Start of Data extract

(* ===================================================================== *)
(** * Claims *)

(** C1 (the code departs from it).  The claim: for every valid profile and
    every source of positive width and height, [resize] returns an image of
    exactly the target size.  On a 1 x 10000 source and the profile
    [youtube] the scaled width truncates to 0, Pillow refuses the resize to
    (0, 720), and [resize] raises instead of returning an image. *)
Theorem resize_raises_on_degenerate_source E url log im log1 :
  load_image E url log = (inr im, log1) ->
  size im = (1, 10000) ->
  resize E url "youtube" log
  = (inl empty_size, log1 ++ [Image_resize_call (0, 720)]).
Proof.
  intros Hl Hs. unfold size in Hs. injection Hs as Hw Hh.
  rewrite (resize_loaded _ _ _ _ _ _ Hl), Hw, Hh.
  vm_compute. reflexivity.
Qed.

Lemma resize_raises_on_degenerate_source_witness :
  resize studio "tall.png" "youtube" []
  = (inl empty_size, [Image_open_call "tall.png"] ++ [Image_resize_call (0, 720)]).
Proof.
  apply (resize_raises_on_degenerate_source studio "tall.png" []
           (mkImage RGB 1 10000 (fun _ _ => (10, 20, 30)))); reflexivity.
Defined.

(** C2.  For every valid profile and every source of positive width and
    height, [resize] asks for a resample at the size
    [(new_width, new_height)], where [scale] is the smaller of the two float
    quotients, each scaled dimension is the floor of the float product of
    the source dimension and [scale], and neither exceeds its target. *)
Theorem scaled_size_within_target E url platform log im log1 tw th :
  load_image E url log = (inr im, log1) ->
  lookup (lower platform) PLATFORM_SIZES = Some (tw, th) ->
  0 < width im -> 0 < height im ->
  let w := width im in
  let h := height im in
  let s := fmin (round_ratio tw w) (round_ratio th h) in
  let nw := Qfloor (value (fmul (float_of_int w) s)) in
  let nh := Qfloor (value (fmul (float_of_int h) s)) in
  snd (resize E url platform log) = log1 ++ [Image_resize_call (nw, nh)]
  /\ (value s <= value (round_ratio tw w))%Q
  /\ (value s <= value (round_ratio th h))%Q
  /\ 0 <= nw <= tw
  /\ 0 <= nh <= th.
Proof.
  intros Hl Hp Hw Hh w h s nw nh.
  destruct (PLATFORM_SIZES_bounds _ _ _ Hp) as [Btw Bth].
  assert (Ew : nw = new_width tw th w h) by (symmetry; apply int_of_float_floor).
  assert (Eh : nh = new_height tw th w h) by (symmetry; apply int_of_float_floor).
  split; [| split; [apply value_fmin_le_l | split; [apply value_fmin_le_r |]]].
  - rewrite (resize_loaded _ _ _ _ _ _ Hl), Hp.
    destruct (Z.eqb_spec (width im) 0); [lia |].
    destruct (Z.eqb_spec (height im) 0); [lia |].
    cbn [orb snd]. cbv zeta. fold w h. rewrite <- Ew, <- Eh. reflexivity.
  - rewrite Ew, Eh. split.
    + apply new_width_fits; lia.
    + apply new_height_fits; lia.
Qed.

Lemma scaled_size_within_target_witness :
  snd (resize studio "wide.png" "YouTube" [])
  = [Image_open_call "wide.png"] ++
    [Image_resize_call
       (Qfloor (value (fmul (float_of_int 4000)
                         (fmin (round_ratio 1280 4000) (round_ratio 720 2000)))),
        Qfloor (value (fmul (float_of_int 2000)
                         (fmin (round_ratio 1280 4000) (round_ratio 720 2000)))))].
Proof.
  apply (scaled_size_within_target studio "wide.png" "YouTube" []
           (mkImage RGB 4000 2000 (fun _ _ => (10, 20, 30)))
           [Image_open_call "wide.png"] 1280 720);
    [reflexivity | reflexivity | reflexivity | reflexivity].
Defined.

(** C3 as stated fails: a source that cannot be opened raises the library's
    error before the platform name is looked at, so [resize] on it with the
    unknown name [tiktok] does not raise the [ValueError]. *)
Lemma unknown_platform_on_unloadable_source :
  lookup (lower "tiktok") PLATFORM_SIZES = None
  /\ resize studio "missing.png" "tiktok" []
     = (inl (LibraryError ("FileNotFoundError", "missing.png")),
        [Image_open_call "missing.png"])
  /\ forall msg, fst (resize studio "missing.png" "tiktok" []) <> inl (ValueError msg).
Proof.
  split; [reflexivity | split; [reflexivity |]].
  intros msg. vm_compute. discriminate.
Qed.

(** C3, amended.  For every platform name whose lowercase form is not a key
    of [PLATFORM_SIZES]: [resize] never returns an image, and on every source
    that loads it raises [ValueError("Plataforma no valida.")] right after
    the load, with no further library call. *)
Theorem resize_unknown_platform E url platform log :
  lookup (lower platform) PLATFORM_SIZES = None ->
  (forall im log1, load_image E url log = (inr im, log1) ->
                   resize E url platform log = (inl invalid_platform, log1))
  /\ (forall out log2, resize E url platform log <> (inr out, log2)).
Proof.
  intros Hp. split.
  - intros im log1 Hl. rewrite (resize_loaded _ _ _ _ _ _ Hl), Hp. reflexivity.
  - intros out log2 H. apply resize_output_size in H as (tw & th & H & _).
    congruence.
Qed.

Lemma resize_unknown_platform_witness :
  resize studio "wide.png" "TikTok" []
  = (inl invalid_platform, [Image_open_call "wide.png"]).
Proof.
  apply (proj1 (resize_unknown_platform studio "wide.png" "TikTok" [] eq_refl)
           (mkImage RGB 4000 2000 (fun _ _ => (10, 20, 30)))).
  reflexivity.
Defined.

(** C4.  For every valid profile and every source of positive width and
    height: whenever the scaled width and height are at least one pixel,
    [resize] returns the white canvas with the resampled image pasted at
    [(offset_x, offset_y)], the floors of half the leftover width and
    height, and it returns nothing else; the left margin is not negative and
    the right margin is the left one or one pixel more, and likewise top and
    bottom. *)
Theorem paste_offset_centres E url platform log im log1 tw th :
  load_image E url log = (inr im, log1) ->
  lookup (lower platform) PLATFORM_SIZES = Some (tw, th) ->
  0 < width im -> 0 < height im ->
  let nw := new_width tw th (width im) (height im) in
  let nh := new_height tw th (width im) (height im) in
  let offset_x := fst (offset tw th nw nh) in
  let offset_y := snd (offset tw th nw nh) in
  let resized := mkImage (im_mode im) nw nh (lanczos E im (nw, nh)) in
  (1 <= nw -> 1 <= nh ->
   resize E url platform log
   = (inr (paste (Image_new RGB (tw, th) white) resized (offset_x, offset_y)),
      log1 ++ [Image_resize_call (nw, nh)]))
  /\ (forall out log2,
        resize E url platform log = (inr out, log2) ->
        1 <= nw /\ 1 <= nh
        /\ out = paste (Image_new RGB (tw, th) white) resized (offset_x, offset_y))
  /\ offset_x = Qfloor (inject_Z (tw - nw) / 2)
  /\ offset_y = Qfloor (inject_Z (th - nh) / 2)
  /\ (0 <= offset_x /\ offset_x <= tw - nw - offset_x <= offset_x + 1)
  /\ (0 <= offset_y /\ offset_y <= th - nh - offset_y <= offset_y + 1).
Proof.
  intros Hl Hp Hw Hh nw nh ox oy resized.
  destruct (PLATFORM_SIZES_bounds _ _ _ Hp) as [Btw Bth].
  pose proof (new_width_fits tw th (width im) (height im) Hw Hh Btw ltac:(lia)) as Fw.
  pose proof (new_height_fits tw th (width im) (height im) Hw Hh ltac:(lia) Bth) as Fh.
  fold nw in Fw. fold nh in Fh.
  assert (Fl : forall z, Qfloor (inject_Z z / 2) = z / 2).
  { intros z. unfold Qfloor, Qdiv, Qmult, Qinv, inject_Z; cbn.
    rewrite Z.mul_1_r. reflexivity. }
  assert (R : resize E url platform log
              = (if (nw <? 1) || (nh <? 1) then inl empty_size
                 else inr (paste (Image_new RGB (tw, th) white) resized (ox, oy)),
                 log1 ++ [Image_resize_call (nw, nh)])).
  { rewrite (resize_loaded _ _ _ _ _ _ Hl), Hp.
    destruct (Z.eqb_spec (width im) 0); [lia |].
    destruct (Z.eqb_spec (height im) 0); [lia |]. reflexivity. }
  split; [| split; [| split; [| split; [| split]]]].
  - intros Hnw Hnh. rewrite R.
    destruct (Z.ltb_spec nw 1); [lia |].
    destruct (Z.ltb_spec nh 1); [lia |]. reflexivity.
  - intros out log2 H. rewrite R in H.
    destruct (Z.ltb_spec nw 1); [discriminate |].
    destruct (Z.ltb_spec nh 1); [discriminate |].
    cbn [orb] in H. injection H as <- _. auto.
  - rewrite Fl. reflexivity.
  - rewrite Fl. reflexivity.
  - unfold ox, offset; cbn [fst]. pose proof (Z.div_mod (tw - nw) 2 ltac:(lia)).
    pose proof (Z.mod_pos_bound (tw - nw) 2 ltac:(lia)). lia.
  - unfold oy, offset; cbn [snd]. pose proof (Z.div_mod (th - nh) 2 ltac:(lia)).
    pose proof (Z.mod_pos_bound (th - nh) 2 ltac:(lia)). lia.
Qed.

Lemma paste_offset_centres_witness :
  let wide := mkImage RGB 4000 2000 (fun _ _ => (10, 20, 30)) in
  let nw := new_width 1280 720 4000 2000 in
  let nh := new_height 1280 720 4000 2000 in
  resize studio "wide.png" "youtube" []
  = (inr (paste (Image_new RGB (1280, 720) white)
            (mkImage RGB nw nh (lanczos studio wide (nw, nh)))
            (fst (offset 1280 720 nw nh), snd (offset 1280 720 nw nh))),
     [Image_open_call "wide.png"] ++ [Image_resize_call (nw, nh)]).
Proof.
  intros wide nw nh.
  apply (paste_offset_centres studio "wide.png" "youtube" [] wide
           [Image_open_call "wide.png"] 1280 720
           eq_refl eq_refl eq_refl eq_refl);
    vm_compute; discriminate.
Defined.

(** C5 as stated fails: a 10000 x 15 source on [youtube] is scaled to
    1280 x 1, whose ratio 1280 is more than 600 away from the source's
    666.67; and a 10000 x 1 source is scaled to height 0, where the scaled
    ratio does not exist. *)
Lemma aspect_ratio_far_from_source :
  lookup "youtube" PLATFORM_SIZES = Some (1280, 720)
  /\ (new_width 1280 720 10000 15, new_height 1280 720 10000 15) = (1280, 1)
  /\ (600 < aspect_ratio_error 1280 720 10000 15)%Q
  /\ new_height 1280 720 10000 1 = 0.
Proof. repeat split; vm_compute; reflexivity. Qed.

(** C5, amended.  For every valid profile and every source of positive
    width and height below 2^31, both axes are scaled by the same factor and
    truncated: the cross products of scaled and source sizes differ by at
    most one source dimension; when the scaled height is positive the two
    ratios differ by at most [max(w, h) / (scaled_height * h)]; and the
    pasted box lies inside the canvas, so nothing is cropped. *)
Theorem aspect_ratio_up_to_truncation name tw th w h :
  lookup name PLATFORM_SIZES = Some (tw, th) ->
  0 < w < 2 ^ 31 -> 0 < h < 2 ^ 31 ->
  let nw := new_width tw th w h in
  let nh := new_height tw th w h in
  - h <= nw * h - nh * w <= w
  /\ (0 < nh ->
      (aspect_ratio_error tw th w h
       <= inject_Z (Z.max w h) / (inject_Z nh * inject_Z h))%Q)
  /\ (0 <= fst (offset tw th nw nh) /\ fst (offset tw th nw nh) + nw <= tw)
  /\ (0 <= snd (offset tw th nw nh) /\ snd (offset tw th nw nh) + nh <= th).
Proof.
  intros Hp Hw Hh nw nh.
  destruct (PLATFORM_SIZES_bounds _ _ _ Hp) as [Btw Bth].
  pose proof (scaled_cross_products tw th w h Hw Hh Btw Bth) as X.
  pose proof (new_width_fits tw th w h ltac:(lia) ltac:(lia) Btw ltac:(lia)) as Fw.
  pose proof (new_height_fits tw th w h ltac:(lia) ltac:(lia) ltac:(lia) Bth) as Fh.
  fold nw nh in X. fold nw in Fw. fold nh in Fh.
  split; [exact X | split; [| split]].
  - intros Pnh. unfold aspect_ratio_error. fold nw nh.
    pose proof (inject_Z_pos nh Pnh) as Qnh.
    pose proof (inject_Z_pos h ltac:(lia)) as Qh.
    assert (Pd : (0 < inject_Z nh * inject_Z h)%Q) by (apply Qmult_lt_0_compat; assumption).
    assert (Pi : (0 <= / (inject_Z nh * inject_Z h))%Q)
      by (apply Qlt_le_weak, Qinv_lt_0_compat, Pd).
    assert (E : (inject_Z nw / inject_Z nh - inject_Z w / inject_Z h
                 == inject_Z (nw * h - nh * w) * / (inject_Z nh * inject_Z h))%Q).
    { unfold Z.sub. rewrite inject_Z_plus, inject_Z_opp, !inject_Z_mult.
      field. split; intros Z0; rewrite Z0 in *; [apply (Qlt_irrefl _ Qh) | apply (Qlt_irrefl _ Qnh)]. }
    rewrite E. apply Qabs_Qle_condition. unfold Qdiv. split.
    + setoid_replace (- (inject_Z (Z.max w h) * / (inject_Z nh * inject_Z h)))%Q
        with (inject_Z (- Z.max w h) * / (inject_Z nh * inject_Z h))%Q
        by (rewrite inject_Z_opp; ring).
      apply Qmult_le_compat_r; [| exact Pi]. rewrite <- Zle_Qle. lia.
    + apply Qmult_le_compat_r; [| exact Pi]. rewrite <- Zle_Qle. lia.
  - unfold offset; cbn [fst]. pose proof (Z.div_mod (tw - nw) 2 ltac:(lia)).
    pose proof (Z.mod_pos_bound (tw - nw) 2 ltac:(lia)). lia.
  - unfold offset; cbn [snd]. pose proof (Z.div_mod (th - nh) 2 ltac:(lia)).
    pose proof (Z.mod_pos_bound (th - nh) 2 ltac:(lia)). lia.
Qed.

End of Data extract

What number of lines in the records contain the word "else"? Answer with that number alone.

(Response): 2